Food costs delivered an unwelcome surprise. Final demand foods advanced 1.4 percent, led by a staggering 38.9 percent jump in fresh and dry vegetables, a single line item that accounted for one-quarter of July’s entire goods increase. Gasoline prices did fall 1.8 percent, yet diesel fuel, jet fuel, meats, and even eggs moved higher—hardly comforting for trucking fleets or family breakfast tables. At the intermediate level, processed goods rose 0.8 percent and unprocessed goods 1.8 percent. Diesel fuel alone soared 11.8 percent, responsible for more than half the processed-goods pop, while raw milk shot up 9.1 percent.

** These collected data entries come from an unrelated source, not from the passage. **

(** * Rieltorbot: lead classification and deduplicating storage

    A shallow embedding of [userbot.py]: the classifier
    [LeadAnalyzer.analyze], the SQLite-backed [LeadStorage.insert_message]
    and [resolve_notification_target], followed by the properties the
    specification states about them.

    Python values are modelled as the interpreter has them: a [str] is a
    sequence of Unicode code points, an [int] is an unbounded integer, a
    JSON object is a finite map with string keys.  What the code takes from
    the Python runtime and its libraries (the Unicode tables behind
    [str.lower] and [str.strip], the [re] engine, [hashlib.sha256],
    [datetime.isoformat], [int(str)]) is the interface [PyRuntime]; every
    property below holds for every implementation of that interface, and
    [Reference.runtime] is one that computes.

    The arguments are the ones the type hints of the source admit: the text
    of a message is [None] or a [str], the identities given to
    [insert_message] are any [int], and the configuration entries the code
    reads are JSON scalars and arrays of scalars.  What [sqlite3] refuses of
    them is modelled in [SQLite] and [LeadStorage.execute_insert]: an [int]
    outside 64 bits, a [str] that does not encode as UTF-8 or goes over the
    length limit, a table with no rowid left.  The database file itself is
    one SQLite can read and write: a locked or read-only file and a full
    disk are outside the model. *)

From stdpp Require Import gmap strings list.
From Stdlib Require Import ZArith NArith Ascii String Decimal Bool Lia.
From Stdlib Require Import Sorted.
Import ListNotations.

Open Scope Z_scope.

(** ** Python strings *)

(** A [str] is a list of code points. *)
Abbreviation pystr := (list N).

Module Py.

(** The bytes of a literal of this file, which is encoded as UTF-8. *)
Fixpoint bytes_of_string (s : string) : list N :=
  match s with
  | EmptyString => []
  | String a s' => N_of_ascii a :: bytes_of_string s'
  end.

(** UTF-8 decoding, used only to write [str] literals readably. *)
Fixpoint utf8_decode (bs : list N) : pystr :=
  match bs with
  | [] => []
  | b0 :: r0 =>
      if (b0 <? 128)%N then b0 :: utf8_decode r0
      else if (b0 <? 224)%N then
        match r0 with
        | b1 :: r1 =>
            N.lor (N.shiftl (N.land b0 31) 6) (N.land b1 63) :: utf8_decode r1
        | _ => []
        end
      else if (b0 <? 240)%N then
        match r0 with
        | b1 :: b2 :: r2 =>
            N.lor (N.shiftl (N.land b0 15) 12)
              (N.lor (N.shiftl (N.land b1 63) 6) (N.land b2 63))
            :: utf8_decode r2
        | _ => []
        end
      else
        match r0 with
        | b1 :: b2 :: b3 :: r3 =>
            N.lor (N.shiftl (N.land b0 7) 18)
              (N.lor (N.shiftl (N.land b1 63) 12)
                 (N.lor (N.shiftl (N.land b2 63) 6) (N.land b3 63)))
            :: utf8_decode r3
        | _ => []
        end
  end.

(** [str_lit "..."] is the Python literal with the same text. *)
Definition str_lit (s : string) : pystr := utf8_decode (bytes_of_string s).

(** [bool(s)] for a [str]: non-empty. *)
Definition str_bool (s : pystr) : bool :=
  match s with [] => false | _ :: _ => true end.

(** [bool(l)] for a [list]: non-empty. *)
Definition list_bool {A} (l : list A) : bool :=
  match l with [] => false | _ :: _ => true end.

Fixpoint lstrip_with (sp : N -> bool) (s : pystr) : pystr :=
  match s with
  | [] => []
  | c :: s' => if sp c then lstrip_with sp s' else s
  end.

Definition rstrip_with (sp : N -> bool) (s : pystr) : pystr :=
  List.rev (lstrip_with sp (List.rev s)).

(** [s.strip()] for the whitespace predicate [sp]. *)
Definition strip_with (sp : N -> bool) (s : pystr) : pystr :=
  rstrip_with sp (lstrip_with sp s).

(** [s.startswith(p)]. *)
Fixpoint startswith (s p : pystr) : bool :=
  match p, s with
  | [], _ => true
  | _ :: _, [] => false
  | a :: p', b :: s' => (a =? b)%N && startswith s' p'
  end.

(** [sub in s]: [sub] occurs in [s] as a contiguous run of code points. *)
Fixpoint str_in (sub s : pystr) : bool :=
  startswith s sub ||
  match s with
  | [] => false
  | _ :: s' => str_in sub s'
  end.

(** [sep.join(parts)]. *)
Fixpoint join (sep : pystr) (parts : list pystr) : pystr :=
  match parts with
  | [] => []
  | [p] => p
  | p :: rest => p ++ sep ++ join sep rest
  end.

Fixpoint digits (d : Decimal.uint) : pystr :=
  match d with
  | Nil => []
  | D0 d' => 48%N :: digits d'
  | D1 d' => 49%N :: digits d'
  | D2 d' => 50%N :: digits d'
  | D3 d' => 51%N :: digits d'
  | D4 d' => 52%N :: digits d'
  | D5 d' => 53%N :: digits d'
  | D6 d' => 54%N :: digits d'
  | D7 d' => 55%N :: digits d'
  | D8 d' => 56%N :: digits d'
  | D9 d' => 57%N :: digits d'
  end.

(** [str(n)] for a length. *)
Definition str_of_nat (n : nat) : pystr := digits (Nat.to_uint n).

(** [str(z)] for an [int]. *)
Definition str_of_int (z : Z) : pystr :=
  match Z.to_int z with
  | Decimal.Pos d => digits d
  | Decimal.Neg d => 45%N :: digits d
  end.

(** [any(tok in s for tok in toks)]. *)
Definition any_in (toks : list pystr) (s : pystr) : bool :=
  existsb (fun tok => str_in tok s) toks.

(** The exceptions the modelled code can raise. *)
Inductive exn :=
  | KeyError (key : string)
  | TypeError
  | ValueError
  | OverflowError
  | UnicodeEncodeError
  | IntegrityError
  | ProgrammingError
  | DataError
  | OperationalError.

(** The outcome of a call: a value or a raised exception. *)
Inductive result (A : Type) :=
  | Returned (a : A)
  | Raised (e : exn).
Arguments Returned {A} a.
Arguments Raised {A} e.

Definition bind {A B} (r : result A) (k : A -> result B) : result B :=
  match r with
  | Returned a => k a
  | Raised e => Raised e
  end.

(** [s.encode("utf-8")]: the code points U+D800 to U+DFFF have no
    encoding, and the call raises [UnicodeEncodeError] on a [str] that
    holds one ([None] here).  A [str] holds no code point above
    U+10FFFF. *)
Definition utf8_char (c : N) : option (list N) :=
  let cont (sh : N) := N.lor 128 (N.land (N.shiftr c sh) 63) in
  if (c <? 128)%N then Some [c]
  else if (c <? 2048)%N then Some [N.lor 192 (N.shiftr c 6); cont 0%N]
  else if (c <? 55296)%N || ((57343 <? c) && (c <? 65536))%N
  then Some [N.lor 224 (N.shiftr c 12); cont 6%N; cont 0%N]
  else if (65536 <=? c)%N && (c <? 1114112)%N
  then Some [N.lor 240 (N.shiftr c 18); cont 12%N; cont 6%N; cont 0%N]
  else None.

Fixpoint utf8_encode (s : pystr) : option (list N) :=
  match s with
  | [] => Some []
  | c :: s' =>
      match utf8_char c, utf8_encode s' with
      | Some b, Some bs => Some (b ++ bs)
      | _, _ => None
      end
  end.

(** The scalar values of a JSON document after [json.load]: [None],
    [bool], [int] and [str]. *)
Inductive value :=
  | VNone
  | VBool (b : bool)
  | VInt (z : Z)
  | VStr (s : pystr).

(** [bool(v)]. *)
Definition truthy (v : value) : bool :=
  match v with
  | VNone => false
  | VBool b => b
  | VInt z => negb (z =? 0)
  | VStr s => str_bool s
  end.

(** [str(v)]. *)
Definition str_of (v : value) : pystr :=
  match v with
  | VNone => str_lit "None"
  | VBool true => str_lit "True"
  | VBool false => str_lit "False"
  | VInt z => str_of_int z
  | VStr s => s
  end.

End Py.

(** [py "..."] reads like the literal in the source. *)
Abbreviation py := Py.str_lit.

(** ** What the code takes from the Python runtime *)

Class PyRuntime := {
  (** [datetime.datetime] values. *)
  datetime : Type;
  (** [c.isspace()] for one code point: what [str.strip] removes. *)
  isspace : N -> bool;
  (** [s.lower()]. *)
  str_lower : pystr -> pystr;
  str_lower_empty : str_lower [] = [];
  (** [re.compile(pattern, re.IGNORECASE if ignorecase else 0).search(s)
      is not None]. *)
  re_search : string -> bool -> pystr -> bool;
  (** [hashlib.sha256(b).hexdigest()] for the bytes [b]. *)
  sha256_hexdigest : list N -> pystr;
  (** [d.isoformat()]. *)
  isoformat : datetime -> pystr;
  (** [int(s)] for a [str]: [None] when it raises [ValueError]. *)
  int_of_str : pystr -> option Z;
}.

Section Builtins.
Context `{rt : PyRuntime}.

(** [s.strip()]. *)
Definition str_strip (s : pystr) : pystr := Py.strip_with isspace s.

(** [int(v)]: [int(None)] raises [TypeError], [int(True)] is [1], a
    [str] is parsed by the runtime. *)
Definition py_int (v : Py.value) : Py.result Z :=
  match v with
  | Py.VNone => Py.Raised Py.TypeError
  | Py.VBool b => Py.Returned (Z.b2z b)
  | Py.VInt z => Py.Returned z
  | Py.VStr s =>
      match int_of_str s with
      | Some z => Py.Returned z
      | None => Py.Raised Py.ValueError
      end
  end.

End Builtins.

(** [d.get(key)]: [None] when the key is absent. *)
Definition dict_get (d : gmap string Py.value) (key : string) : Py.value :=
  default Py.VNone (d !! key).

(** [d.get(key, dflt)]. *)
Definition dict_get_or {V} (d : gmap string V) (key : string) (dflt : V) : V :=
  default dflt (d !! key).

(** ** The configuration document

    [load_config] returns a dict with the three sections [notification],
    [keywords] and [rules]; [keywords] maps a category to a JSON array. *)
Record Config := {
  notification : gmap string Py.value;
  keywords : gmap string (list Py.value);
  rules : gmap string Py.value;
}.

(** ** [LeadDecision] *)
Record LeadDecision := {
  is_lead : bool;
  reasons : list pystr;
  category : pystr;
}.

(** ** [LeadAnalyzer] *)
Module LeadAnalyzer.

Record t := {
  buy_keywords : list pystr;
  sell_keywords : list pystr;
  urgency_keywords : list pystr;
  realtor_keywords : list pystr;
  detail_keywords : list pystr;
  require_explicit_intent : bool;
  min_details_required : Z;
  contact_bonus : bool;
}.

(** [PHONE_REGEX] and [EMAIL_REGEX] (the latter compiled with
    [re.IGNORECASE]), and the two patterns [analyze] searches inline. *)
Definition PHONE_REGEX : string :=
  "(?:(?:\+7|7|8)[\s\-()]*)?(?:\d[\s\-()]*){10,11}".
Definition EMAIL_REGEX : string :=
  "[\w.+\-]+@[\w\-]+\.[\w.\-]+".
Definition BUDGET_PATTERN : string :=
  "\b\d{2,}\s?(?:₽|руб|рублей|р\.)".
Definition AREA_PATTERN : string :=
  "\b\d{1,4}\s?(?:м²|кв\.м|м2)\b".

Section WithRuntime.
Context `{rt : PyRuntime}.

(** [[v.strip().lower() for v in values if isinstance(v, str) and v.strip()]] *)
Fixpoint _normalize_list (values : list Py.value) : list pystr :=
  match values with
  | [] => []
  | Py.VStr v :: rest =>
      if Py.str_bool (str_strip v)
      then str_lower (str_strip v) :: _normalize_list rest
      else _normalize_list rest
  | _ :: rest => _normalize_list rest
  end.

(** [LeadAnalyzer(config)]: raises when [int(...)] does. *)
Definition __init__ (config : Config) : Py.result t :=
  let keywords := keywords config in
  let rules := rules config in
  Py.bind
    (py_int (dict_get_or rules "min_details_required" (Py.VInt 1)))
    (fun min_details =>
       Py.Returned
         {| buy_keywords := _normalize_list (dict_get_or keywords "buy" []);
            sell_keywords := _normalize_list (dict_get_or keywords "sell" []);
            urgency_keywords :=
              _normalize_list (dict_get_or keywords "urgency_interest" []);
            realtor_keywords :=
              _normalize_list (dict_get_or keywords "realtor_help" []);
            detail_keywords :=
              _normalize_list (dict_get_or keywords "details" []);
            require_explicit_intent :=
              Py.truthy
                (dict_get_or rules "require_explicit_intent" (Py.VBool true));
            min_details_required :=
              if min_details <? 0 then 0 else min_details;
            contact_bonus :=
              Py.truthy (dict_get_or rules "contact_bonus" (Py.VBool true));
         |}).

Even the oft-ignored “pipeline” measures flashed orange. The stage-4 intermediate demand index—prices businesses pay for inputs destined for final sale—rose 0.8 percent in July and is now up 2.6 percent year on year. Hospital outpatient care and furniture retailing saw modest price relief, but those declines were easily overwhelmed by broader gains. In short, neither supply-chain snarls nor energy volatility have fully burned off, and monetary policy’s lagged effects are still flowing through the industrial bloodstream.
If July’s report is a harbinger, policymakers may soon face an unenviable choice: tighten further and risk recession, or ease off and watch inflation re-ignite. Either way, the PPI’s latest print suggests the cost-push dragon is far from slain, and prudent savers may want more than promises to protect their purchasing power.